Falcon was a Ford.  New Yorker was a Chrysler.  Mercury and Dodge were divisions.  And General Motors, with Chevrolet leading the way, was all divisions.  Strange how the Big Three divisions are what gave unity to Detroit.

My father was self-employed, yet as much a Ford guy as if he had worked for the company (and, in many ways, he did).  Were you to have asked me back then to name the biggest car company in the world, my response would have been Chevrolet (which, though a single division of General Motors, was bigger than both Ford and Chrysler).

General Motors is no longer the world’s largest car company, not even with all its remaining divisions combined.  That designation now belongs to Toyota.  And if General Motors should someday regain its number-one spot (and that’s a big if), it will not recover its dominance.

But back to the Dream Cruise.  So what if it doesn’t teach the kids about what Detroit was like?  So what if it’s more a form of escapism than a history lesson?  Henry Ford himself once said that history is bunk.

Perhaps one might call the Dream Cruise a humanities lesson.  Hot cars blaring out the West Coast sounds of the Beach Boys.  Great music inspired by our cars—“GTO,” “Little Deuce Coup,” and “Fun, Fun, Fun” among them.  Will anyone ever write a song about a Lexus?

Unfortunately, in real life, Daddy has taken the T-Bird away.  And the decline of the Big Three has inspired more somber music since the days of the Beach Boys.  Bob Seger rejoiced in the 80’s how “back in ’55 we were makin’ Thunderbirds.”  But in the same song, he was lamenting that we no longer make them; today, “you’re lucky if you work.”  And the city Bruce Springsteen was mourning in “My Hometown” sure sounded like Detroit.
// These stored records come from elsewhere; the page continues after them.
Local Open Scope string_scope.
Local Open Scope list_scope.

(** ** Strings

    Python's [+] on [str] is [String.append], written [+:+]. *)

(** [str_cat l]: the strings of [l] one after the other. *)
Definition str_cat (l : list string) : string := foldr String.append "" l.

(** [ends_with suf s]: [s] is some string followed by [suf]. *)
Definition ends_with (suf s : string) : Prop := ∃ p, s = p +:+ suf.

(** ** class EPAQuery *)

Record EPAQuery : Type := mkEPAQuery {
  base_url : string;
  table_name : string;
  desired_output_format : string
}.

(** [EPAQuery.__init__(self, table_name)] *)
Definition EPAQuery_init (table_name : string) : EPAQuery :=
  {| base_url := "https://data.epa.gov/efservice/";
     table_name := table_name;
     desired_output_format := "CSV" |}.

(** [EPAQuery.construct_query_URL]. An argument left at its default [None]
    is [None] here; the local [query] is rebound by each [if], and Python's
    [a+b+c] associates to the left. *)
Definition construct_query_URL (self : EPAQuery)
    (desired_state desired_county desired_area_code desired_year
       rows_to_include : option string) : string :=
  let query_base := base_url self in
  let query := (query_base +:+ table_name self) +:+ "/" in
  let query :=
    match desired_state with
    | Some desired_state => ((query +:+ "state_abbr/") +:+ desired_state) +:+ "/"
    | None => query
    end in
  let query :=
    match desired_county with
    | Some desired_county => ((query +:+ "county_name/") +:+ desired_county) +:+ "/"
    | None => query
    end in
  let query :=
    match desired_area_code with
    | Some desired_area_code => ((query +:+ "zip_code/") +:+ desired_area_code) +:+ "/"
    | None => query
    end in
  let query :=
    match desired_year with
    | Some desired_year => ((query +:+ "reporting_year/") +:+ desired_year) +:+ "/"
    | None => query
    end in
  let query := query +:+ desired_output_format self in
  let query :=
    match rows_to_include with
    | Some rows_to_include => (query +:+ "/rows/") +:+ rows_to_include
    | None => query
    end in
  query.

(** ** The path template, in the specification's words

    A [QuerySpec] holds the table name and the optional filters; the four
    filters have a fixed order, each given one contributes the segment
    [<label><value>/], and the row range goes after the format token. *)

Inductive filter_kind : Type := FState | FCounty | FAreaCode | FYear.

#[global] Instance filter_kind_eq_dec : EqDecision filter_kind.
Proof. solve_decision. Defined.

Definition filter_order : list filter_kind := [FState; FCounty; FAreaCode; FYear].

Definition filter_label (k : filter_kind) : string :=
  match k with
  | FState => "state_abbr/"
  | FCounty => "county_name/"
  | FAreaCode => "zip_code/"
  | FYear => "reporting_year/"
  end.

Record QuerySpec : Type := mkQuerySpec {
  qs_table_name : string;
  qs_state : option string;
  qs_county : option string;
  qs_area_code : option string;
  qs_year : option string;
  qs_row_range : option string
}.

Definition filter_value (q : QuerySpec) (k : filter_kind) : option string :=
  match k with
  | FState => qs_state q
  | FCounty => qs_county q
  | FAreaCode => qs_area_code q
  | FYear => qs_year q
  end.

Definition segment (k : filter_kind) (v : string) : string :=
  filter_label k +:+ v +:+ "/".

(** The segments of the given filters, each tagged with its filter. *)
Definition given_segments (q : QuerySpec) : list (filter_kind * string) :=
  omap (λ k, (λ v, (k, segment k v)) <$> filter_value q k) filter_order.

Definition rows_suffix (row_range : option string) : string :=
  match row_range with
  | Some r => "/rows/" +:+ r
  | None => ""
  end.

Definition build_path (q : QuerySpec) : string :=
  "https://data.epa.gov/efservice/" +:+ qs_table_name q +:+ "/"
    +:+ str_cat (given_segments q).*2
    +:+ "CSV" +:+ rows_suffix (qs_row_range q).

(** The call [EPAQuery(table_name).construct_query_URL(...)] for a spec. *)
Definition path_of (q : QuerySpec) : string :=
  construct_query_URL (EPAQuery_init (qs_table_name q))
    (qs_state q) (qs_county q) (qs_area_code q) (qs_year q) (qs_row_range q).

(** [with_filter q k v]: [q] with the filter [k] set to [v]. *)
Definition with_filter (q : QuerySpec) (k : filter_kind) (v : option string) : QuerySpec :=
  match k with
  | FState => mkQuerySpec (qs_table_name q) v (qs_county q) (qs_area_code q) (qs_year q) (qs_row_range q)
  | FCounty => mkQuerySpec (qs_table_name q) (qs_state q) v (qs_area_code q) (qs_year q) (qs_row_range q)
  | FAreaCode => mkQuerySpec (qs_table_name q) (qs_state q) (qs_county q) v (qs_year q) (qs_row_range q)
  | FYear => mkQuerySpec (qs_table_name q) (qs_state q) (qs_county q) (qs_area_code q) v (qs_row_range q)
  end.

(** Characters a filter adds to the path. *)
Definition filter_chars (q : QuerySpec) (k : filter_kind) : nat :=
  match filter_value q k with
  | Some v => String.length (filter_label k) + String.length v + 1
  | None => 0
  end.

(** ** Data frames

    What [pd.read_csv] returns: ordered column labels and rows of cells. A
    cell is a number, a string, or null (pandas' NaN, which is what an empty
    CSV field is read as). *)

Inductive value : Type :=
  | VNull
  | VNum (x : Qc)
  | VStr (s : string).

#[global] Instance value_eq_dec : EqDecision value.
Proof. solve_decision. Defined.

Record DataFrame : Type := mkDataFrame {
  columns : list string;
  rows : list (list value)
}.

(** Every row has one cell per column. *)
Definition rectangular (df : DataFrame) : Prop :=
  Forall (λ row, length row = length (columns df)) (rows df).

(** Position of the first column with a label. *)
Fixpoint index_of (label : string) (cols : list string) : option nat :=
  match cols with
  | [] => None
  | c :: cols => if decide (c = label) then Some 0 else S <$> index_of label cols
  end.

Definition cell (i : nat) (row : list value) : value := default VNull (row !! i).

(** The cell of [row] under the column [label] of [df]. *)
Definition cell_at (df : DataFrame) (label : string) (row : list value) : value :=
  from_option (λ i, cell i row) VNull (index_of label (columns df)).

(** ** Exceptions

    A Python call either returns or raises; the exceptions that the modelled
    calls raise are listed, anything else a fetch may raise is [OtherError]. *)

Inductive exn : Type :=
  | KeyError (labels : list string)
  | ValueError (msg : string)
  | OtherError (name : string).

Inductive result (A : Type) : Type :=
  | Ok (a : A)
  | Raise (e : exn).
Arguments Ok {A} a.
Arguments Raise {A} e.

#[global] Instance result_ret : MRet result := λ A a, Ok a.
#[global] Instance result_bind : MBind result := λ A B f m,
  match m with
  | Ok a => f a
  | Raise e => Raise e
  end.

(** A [for] loop whose body may raise, threading the loop state. *)
Fixpoint for_each {A S : Type} (body : S → A → result S) (s : S) (l : list A)
    : result S :=
  match l with
  | [] => Ok s
  | a :: l => s ← body s a; for_each body s l
  end.

(** [d[k]] on a Python dict. *)
Definition dict_get {V : Type} (d : gmap string V) (k : string) : result V :=
  match d !! k with
  | Some v => Ok v
  | None => Raise (KeyError [k])
  end.

(** ** pandas calls made by [main]

    [pd.merge(left, right, left_on=..., right_on=..., how='inner')], the one
    form [main] uses ([how] is ['inner'] by default too, and a single label
    given for [left_on] or [right_on] is the list of that label). This
    models the library's documented behaviour: a label that is no column
    raises [KeyError]; the result keeps the pairs of a left and a right row
    whose key cells are equal for every key pair, left rows in order and
    under each the right rows in order; null keys are equal to each other
    (pandas matches NaN keys, unlike SQL); the columns are the left ones
    followed by the right ones, labels found on both sides getting the
    suffixes [_x] and [_y]. Outside the model: dtype coercion of key
    columns, and a key pair naming the same label on both sides, which
    pandas keeps as one column ([main] pairs labels of different tables,
    which differ by their prefix). *)

Definition get_label_values (df : DataFrame) (label : string) : result nat :=
  match index_of label (columns df) with
  | Some i => Ok i
  | None => Raise (KeyError [label])
  end.

(** For each pair of [zip(left_on, right_on)], the right key is looked up
    before the left one. *)
Fixpoint get_merge_keys (left right : DataFrame) (left_on right_on : list string)
    : result (list (nat * nat)) :=
  match left_on, right_on with
  | lk :: left_on, rk :: right_on =>
      j ← get_label_values right rk;
      i ← get_label_values left lk;
      keys ← get_merge_keys left right left_on right_on;
      Ok ((i, j) :: keys)
  | _, _ => Ok []
  end.

Definition keys_match (keys : list (nat * nat)) (a b : list value) : bool :=
  forallb (λ ij, bool_decide (cell ij.1 a = cell ij.2 b)) keys.

Definition inner_pairs (keys : list (nat * nat)) (ls rs : list (list value))
    : list (list value * list value) :=
  a ← ls; b ← filter (λ b, keys_match keys a b) rs; [(a, b)].

Definition items_overlap_with_suffix (lcols rcols : list string)
    : list string * list string :=
  let to_rename := filter (λ c, c ∈ rcols) lcols in
  ((λ c, if decide (c ∈ to_rename) then c +:+ "_x" else c) <$> lcols,
   (λ c, if decide (c ∈ to_rename) then c +:+ "_y" else c) <$> rcols).

Definition merge (left right : DataFrame) (left_on right_on : list string)
    : result DataFrame :=
  if decide (length right_on = length left_on) then
    keys ← get_merge_keys left right left_on right_on;
    let (llabels, rlabels) := items_overlap_with_suffix (columns left) (columns right) in
    Ok {| columns := llabels ++ rlabels;
          rows := (λ ab, ab.1 ++ ab.2) <$> inner_pairs keys (rows left) (rows right) |}
  else Raise (ValueError "len(right_on) must equal len(left_on)").

(** [df[[label, ...]]]: the listed columns in the listed order; labels that
    are no column raise [KeyError]. *)
Definition getitem_columns (df : DataFrame) (labels : list string) : result DataFrame :=
  match filter (λ c, c ∉ columns df) labels with
  | [] =>
      Ok {| columns := labels;
            rows := (λ row, (λ c, cell_at df c row) <$> labels) <$> rows df |}
  | missing => Raise (KeyError missing)
  end.

(** [df.head(n)] *)
Definition head (n : nat) (df : DataFrame) : DataFrame :=
  {| columns := columns df; rows := take n (rows df) |}.

(** ** main *)

Definition table_names : list string :=
  ["PUB_DIM_FACILITY"; "PUB_FACTS_SECTOR_GHG_EMISSION";
   "PUB_DIM_SECTOR"; "PUB_DIM_SUBSECTOR"; "PUB_DIM_GHG"].

Definition subset_columns : list string :=
  ["PUB_DIM_FACILITY.LATITUDE"; "PUB_DIM_FACILITY.LONGITUDE";
   "PUB_DIM_FACILITY.CITY"; "PUB_DIM_FACILITY.STATE";
   "PUB_DIM_FACILITY.ZIP"; "PUB_DIM_FACILITY.COUNTY";
   "PUB_DIM_FACILITY.ADDRESS1"; "PUB_DIM_FACILITY.YEAR";
   "PUB_DIM_FACILITY.PARENT_COMPANY"; "PUB_DIM_SECTOR.SECTOR_NAME";
   "PUB_DIM_SUBSECTOR.SUBSECTOR_DESC"; "PUB_DIM_GHG.GAS_CODE";
   "PUB_FACTS_SECTOR_GHG_EMISSION.CO2E_EMISSION"].
(** C1: [tryMatchComponentName] tries the symbol name, then the folder
    name, then the concatenation folder name + symbol name, each compared
    with the catalog keys up to normalisation, and gives the first key that
    hits, [null] when all three fail.  A key that matches the symbol name is
    the result whatever the folder name, and [Column] in folder [Table]
    resolves to [TableColumn] in a catalog with [TableColumn] where no key
    matches [Column] or [Table].  The catalog is one without an empty key
    and with keys distinct up to normalisation. *)
Theorem tryMatchComponentName_three_tiers `{Imports} (symbolName folderName : string) :
  keysNonEmpty -> keysUnique ->
  HoverProvider.tryMatchComponentName symbolName folderName = resolve_spec symbolName folderName
  /\ (forall key, key ∈ Object_keys ->
        HoverProvider.normalizeName key = HoverProvider.normalizeName symbolName ->
        HoverProvider.tryMatchComponentName symbolName folderName = Some key)
  /\ (~ catalogHas symbolName -> ~ catalogHas folderName ->
      ~ catalogHas (folderName ++ symbolName) ->
        HoverProvider.tryMatchComponentName symbolName folderName = None)
  /\ ("TableColumn" ∈ Object_keys -> ~ catalogHas "Column" -> ~ catalogHas "Table" ->
        HoverProvider.tryMatchComponentName "Column" "Table" = Some "TableColumn").
Proof.
  intros Hne Hu. rewrite !tryMatchComponentName_resolve_spec by assumption.
  unfold resolve_spec. repeat split.
  - intros key Hin Heq. now rewrite (matchExact_unique symbolName key).
  - intros H1 H2 H3. apply matchExact_None in H1, H2, H3. now rewrite H1, H2, H3.
  - intros Hin H1 H2. apply matchExact_None in H1, H2. rewrite H1, H2.
    now apply matchExact_unique.
Qed.
(** * Map Machine: the compositing pipeline of [map_machine/mapper.py]

    A shallow embedding of [Map.draw], [Map.draw_buildings],
    [Map.draw_simple_roads] and [Map.draw_credits], of the reading of the
    coordinates in [render_map], and of the grid of the test images
    ([element/test_elements.py]).

    The mapper only orchestrates: it filters and sorts the entities a
    [Constructor] holds and then calls drawing methods in a fixed sequence,
    every one of which appends to the same [svg] document.  The embedding
    therefore returns, for each method, the list of calls it makes
    ([Call]), in order; the document is obtained by performing the calls one
    after the other ([document]).

    Python floats are modelled by rationals ([Q]): the mapper only compares
    them and multiplies them by the scale, and every finite float is a
    rational number.  NaN and infinities are not modelled. *)

From Stdlib Require Import List Ascii String QArith Bool Arith ZArith Lia Lqa.
From Stdlib Require Import Permutation Sorted.
Import ListNotations.

Close Scope Q_scope.

Set Implicit Arguments.

(** ** Python built-ins used by the mapper *)

(** [x < y] on floats. *)
Definition Qltb (x y : Q) : bool :=
  match (x ?= y)%Q with
  | Lt => true
  | _ => false
  end.

(** [x >= y] on floats. *)
Definition Qgeb (x y : Q) : bool := Qle_bool y x.

(** A two-element [np.ndarray] (a planar point, a size or a shift). *)
Definition Vec : Type := (Q * Q)%type.

Definition Vec_sub (a b : Vec) : Vec :=
  ((fst a - fst b)%Q, (snd a - snd b)%Q).

Definition Q_eq_dec (x y : Q) : {x = y} + {x <> y}.
Proof.
  decide equality; [apply Pos.eq_dec | apply Z.eq_dec].
Defined.

Definition Vec_eq_dec (a b : Vec) : {a = b} + {a <> b}.
Proof.
  decide equality; apply Q_eq_dec.
Defined.

Section Builtins.

Context {A : Type}.

(** [sorted]: Python's sort is stable and only asks [y < x].  For a strict
    weak order every stable sort returns the same list, so the sort is
    written as the insertion sort below. *)
Variable lt : A -> A -> bool.

Fixpoint insert (x : A) (l : list A) : list A :=
  match l with
  | [] => [x]
  | y :: l' => if lt y x then y :: insert x l' else x :: y :: l'
  end.

Definition sorted (l : list A) : list A := fold_right insert [] l.

End Builtins.

(** [sorted(l, key=key)] with a float key. *)
Definition sorted_key {A : Type} (key : A -> Q) (l : list A) : list A :=
  sorted (fun a b => Qltb (key a) (key b)) l.

Section Dict.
See the Corvette?  The Mustang?  Hot cars.  Still, be careful not to miss out on the Edsel or the more recent Ford Country Squire Station Wagon.  That’s the Dream Cruise in its full effect (at least for Detroit­ers in my age group).  You’re in the back seat of that station wagon again, and Dad grumbles at the car ahead, “C’mon, Chrysler.  Move it.”  At the same red light today, you only hope the vehicle ahead is an American car—any American car.

Or maybe you don’t care.  Lots of that going around, even in Detroit.  Barack Obama promised what’s left of the auto- and steelworkers unions that he was going to put the nix on imports.  But the Mercedes in front of you at that light is sporting an Obama bumper sticker.  Who cares?  Not Jimmy’s Quality Meats, a Detroit-area business that uses imported vehicles.  Or the Checker Cab guy who drives a Honda.

Are European and Asian vehicles really better cars?  Their customer-satisfaction ratings are certainly higher.  But if customer satisfaction is based on quality, how does one explain the success of Detroit Tigers and Red Wings owner Mike Ilitch?  His Little Caesars Pizza empire makes the worst stuff ever to have come out of an oven.  And if that’s not bad enough, Detroit’s annual Motor City Bowl, played every year over the Christmas holidays, has been renamed the Little Caesars Pizza Bowl.

It’s all too much to contemplate at the Dream Cruise, which is supposed to be fun.  It will be a cold day in August before Detroit recaptures its dominance of the auto industry.  On a warm day in August every year, however, it’s enough to enjoy the display of what Detroit once built and in which it still takes pride.

And while the rest of the world sees a well-preserved car, we in Detroit still see ourselves in the backseat and hear Dad grumbling, “C’mon, Chrysler.  Move it.”